Monday, April 18, 2011

Much Ado..

The idea of Deceit
Claudio and Don Pedro are deceived into thinking that Hero has lost her virtue by sleeping with another man. Beatrice and Benedick are tricked, or deceived into thinking that each one loves the other which leads to a real romance within this trickery. There is even deceit in the staged death of Hero after she is shamed at her own wedding for a crime she did not commit. Leonato publishes an announcement that Hero has died in order to answer the question of who wronged her name and virtue.

Also the idea of ‘song’ being important to the drama. Page 381 “The Song”. It even discusses the idea of men being deceivers. This notion of song and dance being important to the plays is echoed throughout many of Shakespeare’s works. In Much Ado, songs are played during pivotal moments during the play:
DON PEDRO

   Come, shall we hear this music?

CLAUDIO

   Yea, my good lord. How still the evening is,
   As hush'd on purpose to grace harmony!
Act 2 Scene 3

This music and song comes right before the men talk of Beatrice’s ‘love’ for Benedick. its as though music leads the way for crucial mood changes in the scenes. these songs are entertainment for both the characters as well as the audience. Balthasar also has a song in Act 2.3 in which he talks about the treachery of men, “...the fraud of men was ever so...” (Line 71). Through the art of entertainment the characters are allowed to say as they feel in a cathartic manner that does not lead to repercussions. At the end of the play, after all has been put right, Benedick addresses the group saying, “Come, come we are friends. Let’s have a dance ere we are married, that we may lighten our own hearts and our wives’ heels” Act V.4 Lines 15-17. When all is said and done, song dance, and thus entertainment proves to be an escape from the follies of the world.

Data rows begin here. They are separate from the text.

(** * Gold price bot: a shallow embedding of [src/index.js]

    The bot polls a price source, compares the fetched prices with the
    last snapshot kept in [./temp/data.json], notifies the subscribers
    listed in [./temp/users.json] over Telegram, and answers chat commands.

    The embedding follows the source function by function, as computations
    over an explicit [world] that may raise.  What lies outside the source
    is kept abstract or modelled once, in one place:

    - the file system: a file is missing, unreadable, unparsable or holds
      a JSON document ([file]).  The program is the only writer of its two
      files, so a document has the shape the program writes: an array of
      users, an object of two prices and a timestamp.  The outcome of the
      k-th [writeFileSync] is given by an oracle, and a failed write leaves
      the file as it was (writes replace a whole file);
    - the Telegram API: the outcome of the k-th [axios.post] is given by
      an oracle; every call is recorded in the [outbox];
    - the price source: one detection cycle receives the outcome of its
      [axios.post] as an argument ([response]);
    - [Intl] currency formatting, [Date] parsing and the digits that
      [toString] prints for an integer beyond the safe ones: parameters;
    - JavaScript numbers: binary64 floats ([PrimFloat]);
    - JavaScript strings: their UTF-8 bytes ([string]);
    - [console] output is not modelled;
    - a handler ([checkPriceChanges], [processUpdate]) runs to its end
      before another starts: interleavings at [await] are not modelled. *)

From Stdlib Require Import String Ascii List Bool ZArith Lia.
From Stdlib Require Import Floats DecimalString.
Import ListNotations.

Open Scope string_scope.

Virtue and Virginity: Hero is wrongfully accused of shaming her family by losing her virtue and virginity before her marriage to Claudio, and to a man that is not her fiance. on the day of her wedding, Claudio and Pedro scorn Hero publicly calling her a, “rotten orange” (IV.i.30). At the news of his daughters ‘dishonor’ even Leonato chimes in and says, “the wide sea / Hath . . . / . . . salt too little which may season give / To her foul tainted flesh!” (IV.i.139–142). Family honor and Hero’s virtue is so important that at the news of her disgrace, Leonato threatens to kill his own daughter.

Benedick as the fool, or jester of the play: Benedick falls for the ploy that ultimately makes him fall in love with Beatrice. At a masked ball one night, Beatrice is dancing with Benedick unknowingly and speaking of him saying, “...Why, he is the prince’s jester, a very dull fool”  Line 131 Act 2.1. At first it appears that Beatrice’s words are of mere wit and slander, but these words prove seemingly true. but, at his defense, Beatrice too falls for the same trickery that her ladies incite upon her, so does that make her a fool as well?